英軍に欧州への戦力集中要請=米高官、アジアでの連携低下も―報道 2025年05月08日 14時13分

【ワシントン時事】英紙フィナンシャル・タイムズ(FT)は7日、コルビー米国防次官(政策担当)が英軍に対し、インド太平洋地域への関与を減らし、欧州・大西洋地域に戦力を集中させるよう要請したと報じた。ウクライナ侵攻を続けるロシアへの対応を優先すべきだとの認識が背景にあるとみられるが、西側諸国が強化してきた対中国の安全保障連携を弱める恐れもある。
コルビー氏は、英海軍が最近、空母「プリンス・オブ・ウェールズ」を中心とする空母打撃群をインド太平洋へ派遣したことにも懸念を示したという。プリンス・オブ・ウェールズは日本に寄港し、自衛隊と訓練を計画している。
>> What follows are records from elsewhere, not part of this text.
(** One turn of the event loop.  An event that the browser cannot deliver in
    the current state (a timer that was cleared, a result of an object that
    is not started, a click on a button that is not rendered or whose
    component is no longer mounted, a second unmount) leaves the state as it
    is. *)
Definition step (e : Event) (s : State) : State :=
  match e with
  | TimeoutFires id =>
      match find_timeout id s with
      | Some t => run_callback (t_cb t) (clearTimeout id s)
      | None => s
      end
  | IntervalFires id =>
      match find_interval id s with
      | Some _ => countdown_callback s
      | None => s
      end
  | RecResult r event =>
      match Store.get r (recognizers (host s)) with
      | Some o =>
          match rec_state o, onresult o with
          | RecStarted, Some c => recognition_onresult c event s
          | _, _ => s
          end
      | None => s
      end
  | RecError r err =>
      match Store.get r (recognizers (host s)) with
      | Some o =>
          match rec_state o, onerror o with
          | RecStarted, Some _ | RecAborted, Some _ => recognition_onerror err s
          | _, _ => s
          end
      | None => s
      end
  | RecEnd r =>
      match Store.get r (recognizers (host s)) with
      | Some o =>
          match rec_state o with
          | RecStarted | RecAborted =>
              let s := update_recognition r (set_rec_state RecEnded) s in
              match onend o with
              | Some c => recognition_onend c s
              | None => s
              end
          | _ => s
          end
      | None => s
      end
  | SynthSpeaking b => set_synth_speaking b s
  | UtteranceStart u =>
      match Store.get u (utterances (host s)) with
      | Some _ => setIsSpeaking true s
      | None => s
      end
  | UtteranceSettled u =>
      match Store.get u (utterances (host s)) with
      | Some (_, k) =>
          let s := set_utterances (Store.remove u (utterances (host s))) s in
          resume_speak k (setIsSpeaking false s)
      | None => s
      end
  | Settled p reply =>
      match Store.get p (inflight (host s)) with
      | Some k =>
          let s := set_inflight (Store.remove p (inflight (host s))) s in
          resume_submit k reply s
      | None => s
      end
  | DoneClick =>
      if mounted s && speechSupported (view s) && is_recording (status (view s))
      then handleDoneClick s
      else s
  | Unmount => if mounted s then unmount s else s
  end.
英国やフランス、ドイツなど欧州の一部諸国は、東・南シナ海などで覇権主義的行動を強める中国をにらみ、インド太平洋に軍の活動地域を広げてきた。FTはコルビー氏の要請について、欧州諸国にアジアへの関与を促したバイデン前政権からの「180度の政策転換」だと指摘した。